§ **Exercise objective**: Work out how many lines below contain the word "handler". Only the number is wanted.

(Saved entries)
-=-=-

(** The branch is taken: [_IF_1] or [_IF_0] is left for the parentheses that follow. *)
Lemma chosen D b t l s r :
  off family D → Forall plain l →
  Exp ms ("MAP"%string :: D) (map Tk ([wd "_HAS_ARGS"; new LP] ++ words l ++ [new RP])) [wd b] → b ∈ ["0"; "1"]%string →
  Exp ms ("_CAT" :: "__IF_ELSE" :: "_IF_ELSE" :: "MAP" :: D)%string
    (Tk (wd ("_IF_" ++ b)%string) :: Pop "_CAT" :: Pop "__IF_ELSE" :: Pop "_IF_ELSE" :: map Tk t ++ s) r →
  Exp ms ("MAP"%string :: D) (map Tk ([wd "_IF_ELSE"; new LP; wd "_HAS_ARGS"; new LP] ++ words l ++ [new RP; new RP] ++ t) ++ s) r.
Proof.
  intros Hoff Hl Hh Hb H. rewrite !map_app, <- !app_assoc. cbn [map app].
  eapply Exp_call with (raw := [("x"%string, [wd "_HAS_ARGS"; new LP] ++ words l ++ [new RP])]) (full := [("x"%string, [wd b])]);
    [apply Hms; reflexivity|fresh_name|opens| | |eapply args_cons; [exact Hh|constructor]|computes|].
  - cbn [collect wd new]. rewrite read_allowed by (cbn; fresh_name). cbn [app].
    rewrite (collect_nested _ 0 0) by (apply words_balanced || (apply (words_allowed []); [offs|done])). cbn [collect app new].
    rewrite <- ?app_assoc. reflexivity.
  - done.
  - rewrite !elem_of_cons, elem_of_nil in Hb. destruct Hb as [-> |[-> |[]]]; cbn [map app new];
    (eapply Exp_call; [apply Hms; reflexivity|fresh_name|opens|collects|computes|pp_args|computes|]); cbn [map app];
    (eapply Exp_call; [apply Hms; reflexivity|fresh_name|opens|collects|computes|pp_args|computes|]); exact H.
Qed.
(** A call of a macro whose arguments are all variable. *)
Lemma Exp_va D x b s D' t s' t' b' r :
  find x ms = Some (Fun [] true b) → x ∉ D → skip_open D s = Some (D', map Tk t ++ Tk (new RP) :: s') →
  balanced 0 t = true → Forall (allowed D') t → Exp ms D' (map Tk t) t' →
  subst [("__VA_ARGS__"%string, t)] [("__VA_ARGS__"%string, t')] b = Some b' →
  Exp ms (x :: D') (map Tk b' ++ Pop x :: s') r → Exp ms D (Tk (wd x) :: s) r.
Proof.
  intros Hf Hx Ho Hb Ha He Hs H. destruct (collect_all D' 0 t [] [] s' Hb Ha) as (args & Hc & Hj & Hn). cbn [app join] in Hj.
  eapply Exp_call with (raw := [("__VA_ARGS__"%string, t)]) (full := [("__VA_ARGS__"%string, t')]); try done.
  - cbn. rewrite drop_0. by rewrite Hj.
  - eapply args_cons; [done|constructor].
Qed.
Lemma runs_ok_sound P n s k s' :
  runs_ok P n s = true → nsteps sstep k s s' → (k ≤ n)%nat ∧ (succs s' = [] → P s' = true).
Proof.
  intros Hr Hs. revert n Hr. induction Hs as [s|k s s1 s' H1 Hs IH]; intros n Hr.
  - split; [lia|]. intros E. destruct n; cbn in Hr; by rewrite E in Hr.
  - unfold sstep in H1. destruct n as [|n]; cbn [runs_ok] in Hr; destruct (succs s) as [|a l] eqn:E; try (by apply elem_of_nil in H1); try done.
    rewrite forallb_forall in Hr. destruct (IH n) as [Hk HP]; [by apply Hr, list_elem_of_In|]. split; [lia|done].
Qed.

(** One run: the first process that can goes on, until none can. *)
Fixpoint first_run (n : nat) (s : sys) : nat * sys :=
  match n, succs s with
  | S n, s' :: _ => let '(k, r) := first_run n s' in (S k, r)
  | _, _ => (0%nat, s)
  end.

Lemma first_run_steps n s : nsteps sstep (first_run n s).1 s (first_run n s).2.
Proof.
  revert s. induction n as [|n IH]; intros s; cbn [first_run]; [constructor|]. destruct (succs s) as [|s' l] eqn:E; [constructor|].
  destruct (first_run n s') as [k r] eqn:Er. specialize (IH s'). rewrite Er in IH. econstructor; [|exact IH]. unfold sstep. rewrite E. by left.
Qed.

(** ** The programs *)
Definition says (t : string) (l : list Z) (k : prog) : prog := Log (λ _, Line t l) k.
Definition says_pid (t : string) (k : prog) : prog := Log (λ i, Line t [i]) k.

(** process/how-many-spawns.c: [fork(); fork() && fork() || fork(); fork();] *)
Definition how_many_spawns : prog :=
  let rest := Fork (λ _, says "done" [] (Exit 0)) in
  Fork (λ _, Fork (λ a,
    if decide (a ≠ 0) then Fork (λ b, if decide (b ≠ 0) then rest else Fork (λ _, rest))
    else Fork (λ _, rest))).

(** process/fork.c, with [n] rounds. *)
Fixpoint fork_loop (n : nat) : prog :=
  match n with
  | O => Pause
  | S n => Fork (λ _, says_pid "" (Flush (fork_loop n)))
  end.
Definition fork_main : prog := fork_loop 5.

(** process/fork-bomb.c *)
Definition fork_bomb : prog :=
  Fork (λ pid, if decide (pid = 0) then says "I am child" [] (Exit 0) else says "I am parent" [] (Exit 0)).

(** process/zombie.c *)
Definition zombie_main : prog :=
  Fork (λ child,
    if decide (child = -1) then says "fork: %m" [] (Exit 1)
    else if decide (child = 0) then says_pid "(CHILD)pid: %d" (Exit 0)
    else says "(PARENT)child pid: %d" [child] Pause).

(** signal/waitpid.c *)
Definition waitpid_main : prog :=
  let foo_bar := says "@foo" [13] (says "@bar yes" [] (Exit 0)) in
  Fork (λ pid,
    if decide (pid = -1) then says "fork: %m" [] (Exit 1)
    else if decide (pid = 0) then says_pid "subprocess: %ld" (Exit 15)
    else Wait (-1) (λ _ status, says "child terminate status: %#x" [status] foo_bar)).

(** system/fork_dont_care.c ([perror] writes to another stream) *)
Definition x_fork (k : Z → prog) : prog := Fork (λ pid, if decide (pid = -1) then Exit 1 else k pid).

Definition fork_dont_care (k : Z → prog) : prog :=
  x_fork (λ pid,
    if decide (pid ≠ 0) then says "parent, directly return" [] (k pid)
    else x_fork (λ pid,
      if decide (pid ≠ 0) then says "child, exit" [] (Exit 0)
      else says "grandchild, return" [] (k 0))).

Definition dont_care_main : prog :=
  fork_dont_care (λ pid,
    if decide (pid ≠ 0) then
      says "I am parent" [] (Sleep (Wait pid (λ _ status, says "child quit:%d,%d" [pid; status] (Exit 0))))
    else says "I am grandchild" [] (Exit 0)).
(* ===== verification/Signals.v ===== *)
(** * io/sigio.c, io/sigio-refine.c and trivial/read_val.c: what a handler and
    other threads change under a loop

    Each program is a loop that shares one cell with something else: a flag with
    a signal handler, a queue of signals with the kernel, a word with two other
    threads.  A run is a list of steps of the loop and of the others. *)
From Stdlib Require Import ZArith Lia.
From stdpp Require Import base tactics numbers list relations.
From S2P Require Import Prelude.

Open Scope Z_scope.

(** '#' *)
Definition HASH : Z := 35.

(** ** io/sigio.c *)
Module Sigio.

(** Where the loop is: before its test of [got_sigio]; in the inner loop, with
    the result of the last [read] still to be looked at; after the inner loop,
    before the flag is cleared; at its end. *)
Inductive place := Test | Reading | Drained | Ended.

#[export] Instance place_eq_dec : EqDecision place.
Proof. solve_decision. Defined.

(** [raced]: something arrived after the last [read] and before the flag was
    cleared; [printed] and [dropped]: the bytes read; [came]: all that came. *)
Record state := St {
  kernel : list Z; got_sigio : bool; done : bool; at_ : place; cnt : Z;
  printed : list (Z * Z); dropped : list Z; came : list Z; raced : bool }.

Definition init : state := St [] false false Test 0 [] [] [] false.

(** The handler: bytes come, and the signal with them. *)
Definition arrive (bs : list Z) (s : state) : state :=
  St (kernel s ++ bs) true (done s) (at_ s) (cnt s) (printed s) (dropped s) (came s ++ bs)
    (raced s || bool_decide (at_ s = Drained)).

(** A step of the loop.  The inner loop's condition reads before it looks at
    [done]: the byte after a '#' is taken and not printed. *)
Definition step (s : state) : state :=
  match at_ s with
  | Test =>
      if got_sigio s then St (kernel s) true (done s) Reading (cnt s) (printed s) (dropped s) (came s) (raced s)
      else St (kernel s) false (done s) Test (cnt s + 1) (printed s) (dropped s) (came s) (raced s)
  | Reading =>
      match kernel s with
      | [] => St [] (got_sigio s) (done s) Drained (cnt s) (printed s) (dropped s) (came s) (raced s)
      | ch :: k =>
          if done s then St k (got_sigio s) true Drained (cnt s) (printed s) (dropped s ++ [ch]) (came s) (raced s)
          else St k (got_sigio s) (bool_decide (ch = HASH)) Reading (cnt s) (printed s ++ [(cnt s, ch)]) (dropped s) (came s) (raced s)
      end
  | Drained =>
      St (kernel s) false (done s) (if done s then Ended else Test) (if done s then cnt s else cnt s + 1)
        (printed s) (dropped s) (came s) (raced s)
  | Ended => s
  end.

Inductive next (s : state) : state → Prop :=
| next_arrive bs : bs ≠ [] → next s (arrive bs s)
| next_step : next s (step s).

Definition reachable (s : state) : Prop := rtc next init s.

(** The bytes in the order they came, and a flag for those that wait. *)
Record inv (s : state) : Prop := {
  inv_order : came s = map snd (printed s) ++ dropped s ++ kernel s;
  inv_dropped : dropped s = [] ∨ (∃ c, dropped s = [c]) ∧ done s = true ∧ (at_ s = Drained ∨ at_ s = Ended);
  inv_done : done s = true → ∃ l, map snd (printed s) = l ++ [HASH] ∧ Forall (.≠ HASH) l;
  inv_done_at : done s = true → at_ s ≠ Test;
  inv_more : done s = false → Forall (.≠ HASH) (map snd (printed s));
  inv_more_at : done s = false → at_ s ≠ Ended;
  inv_got : at_ s = Reading ∨ at_ s = Drained → got_sigio s = true;
  inv_drained : at_ s = Drained → done s = false → raced s = false → kernel s = [];
  inv_flag : at_ s = Test → raced s = false → kernel s ≠ [] → got_sigio s = true;
}.

Lemma inv_init : inv init.
Proof. by split; cbn; try done; try (by left); intros []. Qed.

Lemma inv_arrive bs s : inv s → inv (arrive bs s).
Proof.
  intros [Ho Hd Hdn Hda Hm Hma Hg Hdr Hf]. destruct s as [k g d a c p dr cm r]; cbn in *. split; cbn; try done.
  - by rewrite Ho, <- !app_assoc.
  - intros -> -> [-> ?%bool_decide_eq_false]%orb_false_iff. done.
Qed.

Ltac finish :=
  try done; try (by left); intros; destruct_or?; destruct_and?; try done; simplify_eq; try congruence; try tauto;
  try (right; split_and!; by eauto).

Lemma inv_step s : inv s → inv (step s).
Proof.
  intros [Ho Hd Hdn Hda Hm Hma Hg Hdr Hf]. destruct s as [k g d a c p dr cm r]; cbn in *. unfold step; cbn. destruct a.
  - assert (d = false ∧ dr = []) as [-> ->].
    { destruct d; [by destruct (Hda eq_refl)|]. by destruct Hd as [|(_ & ? & _)]. }
    destruct g; split; cbn; finish.
  - assert (dr = []) as -> by (destruct Hd as [|(_ & _ & [?|?])]; done). clear Hd. destruct k as [|ch k]; [split; cbn; finish|].
    destruct d; split; cbn; finish.
    + rewrite map_app. cbn. by rewrite <- app_assoc.
    + apply bool_decide_eq_true in H as ->. exists (map snd p). rewrite map_app. auto.
    + apply bool_decide_eq_false in H. rewrite map_app. apply Forall_app. split; [auto|by repeat constructor].
  - destruct d; split; cbn; finish.
  - split; cbn; finish.
Qed.

Lemma reachable_inv s : reachable s → inv s.
Proof.
  revert s. apply rtc_ind_r; [apply inv_init|]. intros y z _ [bs Hbs|] Hy; [by apply inv_arrive|by apply inv_step].
Qed.

(** Keys are printed in the order they were typed, none twice, up to the first
    '#' and none beyond it; the byte after it is the only one the program takes
    and does not print; and a key that waits is announced by the flag when the
    loop tests it, unless it came between the last [read] and the clearing of
    the flag. *)
Theorem sigio_prints s :
  reachable s →
  came s = map snd (printed s) ++ dropped s ++ kernel s ∧ (length (dropped s) ≤ 1)%nat ∧
  (∃ l, Forall (.≠ HASH) l ∧ (map snd (printed s) = l ∧ at_ s ≠ Ended ∨ map snd (printed s) = l ++ [HASH])) ∧
  (at_ s = Test → raced s = false → kernel s ≠ [] → got_sigio s = true).
Proof.
  intros [Ho Hd Hdn Hda Hm Hma Hg Hdr Hf]%reachable_inv. split_and!; try done.
  - destruct Hd as [-> |[[c ->] _]]; cbn; lia.
  - destruct (done s); [destruct Hdn as (l & -> & ?); eauto|]. exists (map snd (printed s)). auto.
Qed.

(** [arrive], then [n] steps of the loop. *)
Definition then_steps (n : nat) (s : state) : state := Nat.iter n step s.

Lemma then_steps_rtc n s : rtc next s (then_steps n s).
Proof. induction n as [|n IH]; [constructor|]. eapply rtc_r; [exact IH|]. apply next_step. Qed.

(** "a#b" typed at once. *)
Lemma sigio_prints_witness :
  let s := then_steps 6 (arrive [97; 35; 98] init) in
  came s = map snd (printed s) ++ dropped s ++ kernel s ∧ (length (dropped s) ≤ 1)%nat ∧
  (∃ l, Forall (.≠ HASH) l ∧ (map snd (printed s) = l ∧ at_ s ≠ Ended ∨ map snd (printed s) = l ++ [HASH])) ∧
  (at_ s = Test → raced s = false → kernel s ≠ [] → got_sigio s = true).
Proof.
  apply (sigio_prints (then_steps 6 (arrive [97; 35; 98] init))).
  eapply rtc_l; [apply (next_arrive _ [97; 35; 98]); discriminate|apply then_steps_rtc].
Defined.

(** The lost key: a '#' that comes in that moment is not read, however long the
    loop goes on, until something else comes. *)
Definition lost : state := arrive [HASH] (then_steps 3 (arrive [97] init)).

Lemma lost_reachable : reachable lost.
Proof.
  eapply rtc_r; [|apply (next_arrive _ [HASH]); discriminate].
  eapply rtc_l; [apply (next_arrive _ [97]); discriminate|apply then_steps_rtc].
Qed.

Lemma lost_stays n : kernel (then_steps (S n) lost) = [HASH] ∧ got_sigio (then_steps (S n) lost) = false ∧ at_ (then_steps (S n) lost) = Test.
Proof.
  induction n as [|n IH]; [done|]. destruct IH as (Hk & Hg & Ha). change (then_steps (S (S n)) lost) with (step (then_steps (S n) lost)).
  revert Hk Hg Ha. generalize (then_steps (S n) lost). intros s Hk Hg Ha. unfold step. rewrite Ha, Hg. done.
Qed.

(** From a loop that sees the flag, a '#' that has come ends the program. *)
Lemma sigio_ends s pre post :
  at_ s = Reading → done s = false → kernel s = pre ++ HASH :: post → Forall (.≠ HASH) pre →
  ∃ n, at_ (then_steps n s) = Ended.
Proof.
  revert s. induction pre as [|ch pre IH]; intros s Ha Hd Hk Hp.
  - exists 3%nat. destruct s as [k g d a c p dr cm r]. cbn in *. subst. by destruct post.
  - apply Forall_cons in Hp as [Hc Hp]. destruct (IH (step s)) as [n Hn].
    + unfold step. by rewrite Ha, Hk, Hd.
    + unfold step. rewrite Ha, Hk, Hd. cbn. by rewrite bool_decide_false.
    + unfold step. by rewrite Ha, Hk, Hd.
    + done.
    + exists (S n). unfold then_steps in *. by rewrite Nat.iter_succ_r.
Qed.
End Sigio.

(** ** io/sigio-refine.c *)
Module Refine.

(** [queue]: the signals that wait, one for each arrival. *)
Record state := St { kernel : list Z; queue : nat; done : bool; printed : list Z }.

Definition init : state := St [] 0 false [].

Definition arrive (bs : list Z) (s : state) : state := St (kernel s ++ bs) (S (queue s)) (done s) (printed s).

(** One round: a signal, then one byte; [None] waits for a signal, or is the end. *)
Definition round (s : state) : option state :=
  if done s then None
  else
    match queue s with
    | O => None
    | S q =>
        match kernel s with
        | [] => Some (St [] q false (printed s))
        | ch :: k => Some (St k q (bool_decide (ch = HASH)) (printed s ++ [ch]))
        end
    end.

(** Rounds until the program waits or ends. *)
Fixpoint rounds (n : nat) (s : state) : state :=
  match n with
  | O => s
  | S n => match round s with Some s => rounds n s | None => s end
  end.

(** Keys that come one at a time are all read, up to the first '#': when the
    program waits, it has printed everything that came, and when it ends, the
    '#' is the last thing printed. *)
Theorem refine_reads keys :
  let s := foldl (λ s c, arrive [c] s) init keys in
  let s' := rounds (length keys) s in
  round s' = None ∧ keys = printed s' ++ kernel s' ∧
  (done s' = false → printed s' = keys) ∧ (done s' = true → last (printed s') = Some HASH).
Proof.
  cbn zeta. set (s := foldl _ _ _).
  assert (s = St keys (length keys) false []) as ->.
  { unfold s. enough (∀ s, foldl (λ s c, arrive [c] s) s keys = St (kernel s ++ keys) (queue s + length keys) (done s) (printed s)) as ->
      by done. clear. induction keys as [|c keys IH]; intros [k q d p]; cbn; [by rewrite app_nil_r, Nat.add_0_r|].
    rewrite IH. cbn. rewrite <- app_assoc. f_equal. lia. }
  enough (∀ ks p, (∀ c, last p = Some c → c ≠ HASH) → let s' := rounds (length ks) (St ks (length ks) false p) in
    round s' = None ∧ p ++ ks = printed s' ++ kernel s' ∧ (done s' = false → printed s' = p ++ ks) ∧
    (done s' = true → last (printed s') = Some HASH)) as H by (by apply (H keys [])).
  clear. induction ks as [|c ks IH]; intros p Hp; cbn.
  - rewrite app_nil_r. by split_and!.
  - destruct (decide (c = HASH)) as [-> |Hc].
    + rewrite bool_decide_true by done. assert (∀ n, rounds n (St ks (length ks) true (p ++ [HASH])) = St ks (length ks) true (p ++ [HASH])) as ->
        by (by intros []). cbn. rewrite <- app_assoc. split_and!; try done. by rewrite last_snoc.
    + rewrite bool_decide_false by done. destruct (IH (p ++ [c])) as (H1 & H2 & H3 & H4).
      { intros c'. rewrite last_snoc. by intros [= <-]. }
      rewrite <- app_assoc in *. by split_and!.
Qed.

(** Two keys that come together, as when text is pasted: the second waits. *)
Lemma second_key_waits : rounds 5 (arrive [97; HASH] init) = St [HASH] 0 false [97].
Proof. done. Qed.
End Refine.

(** ** trivial/read_val.c: a word that two threads write *)
Module ReadVal.

Definition V1 : Z := 0x1122334455667788.
Definition V2 : Z := 0x5566778811223344.

(** The word is made of cells; a store writes them in turn, at once when there is
    one.  A thread: the cells it has still to write of its value. *)
Record state := St { word : list Z; t1 : list (nat * Z); t2 : list (nat * Z); q : bool; seen : list Z }.

Section cells.
Context (split : Z → list Z) (glue : list Z → Z).

Definition store_of (v : Z) : list (nat * Z) := imap (λ i c, (i, c)) (split v).
Definition init : state := St (split V1) [] [] false [].

(** One cell of a store; a finished store is begun anew until [q] is set. *)
Definition write_cell (v : Z) (w : list Z) (t : list (nat * Z)) (q : bool) : list Z * list (nat * Z) :=
  match t with
  | (i, c) :: t => (<[i := c]> w, t)
  | [] => (w, if q then [] else store_of v)
  end.

Inductive action := Set1 | Set2 | Look | Interrupt.

Definition act (a : action) (s : state) : state :=
  let '(St w a1 a2 q l) := s in
  match a with
  | Set1 => let '(w, a1) := write_cell V1 w a1 q in St w a1 a2 q l
  | Set2 => let '(w, a2) := write_cell V2 w a2 q in St w a1 a2 q l
  | Look => if q then s else let b := glue w in
      if decide (b = V1 ∨ b = V2) then s else St w a1 a2 true (l ++ [b])
  | Interrupt => St w a1 a2 true l
  end.

Definition run (acts : list action) : state := foldl (λ s a, act a s) init acts.
End cells.

(** The word is one of the two values, and so is what a thread is about to store. *)
Definition whole (s : state) : Prop :=
  (word s = [V1] ∨ word s = [V2]) ∧ (t1 s = [] ∨ t1 s = [(0%nat, V1)]) ∧ (t2 s = [] ∨ t2 s = [(0%nat, V2)]) ∧ seen s = [].

Abbreviation act_whole := (act (λ v, [v]) (λ w, w !!! 0%nat)).

Lemma whole_act a s : whole s → whole (act_whole a s).
Proof.
  destruct s as [w a1 a2 q l]. unfold whole. cbn. intros (Hw & H1 & H2 & ->). destruct a; cbn.
  - destruct H1 as [-> | ->]; cbn; [destruct q; cbn; auto|]. destruct Hw as [-> | ->]; cbn; auto.
  - destruct H2 as [-> | ->]; cbn; [destruct q; cbn; auto|]. destruct Hw as [-> | ->]; cbn; auto.
  - destruct q; cbn; [auto|]. destruct Hw as [-> | ->]; cbn; rewrite decide_True by auto; cbn; auto.
  - auto.
Qed.

(** A word that is stored at once is never seen torn: only a signal ends it. *)
Theorem whole_word_never_torn acts :
  seen (run (λ v, [v]) (λ w, w !!! 0%nat) acts) = [] ∧
  (Interrupt ∉ acts → q (run (λ v, [v]) (λ w, w !!! 0%nat) acts) = false).
Proof.
  unfold run. set (s := init _). assert (whole s ∧ q s = false) as [Hs Hq] by (by split; [split_and!; auto|]). clearbody s.
  revert s Hs Hq. induction acts as [|a acts IH]; intros s Hs Hq; cbn [foldl].
  - split; [apply Hs|done].
  - assert (seen (foldl (λ s a, act_whole a s) (act_whole a s) acts) = []) as Hseen.
    { pose proof (whole_act a s Hs) as H. revert H. generalize (act_whole a s). clear. induction acts as [|b acts IH]; intros s Hs; [apply Hs|].
      cbn [foldl]. by apply IH, whole_act. }
    split; [exact Hseen|]. intros [Ha Hin]%not_elem_of_cons. apply IH; [by apply whole_act| |done].
    destruct s as [w a1 a2 q l]. cbn in *. subst q. destruct Hs as (Hw & _). cbn in Hw. destruct a; cbn; try done.
    + by destruct a1 as [|[]].
    + by destruct a2 as [|[]].
    + destruct Hw as [-> | ->]; cbn; by rewrite decide_True by auto.
Qed.

(** In two halves, as on a machine of 32 bits, it is. *)
Definition halves (v : Z) : list Z := [v mod 2 ^ 32; v / 2 ^ 32].
Definition join_halves (w : list Z) : Z := w !!! 0%nat + 2 ^ 32 * w !!! 1%nat.

Lemma halves_torn : seen (run halves join_halves [Set2; Set2; Look]) = [0x1122334411223344].
Proof. vm_compute. reflexivity. Qed.
End ReadVal.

-=-=-

§ **Answer area**: 3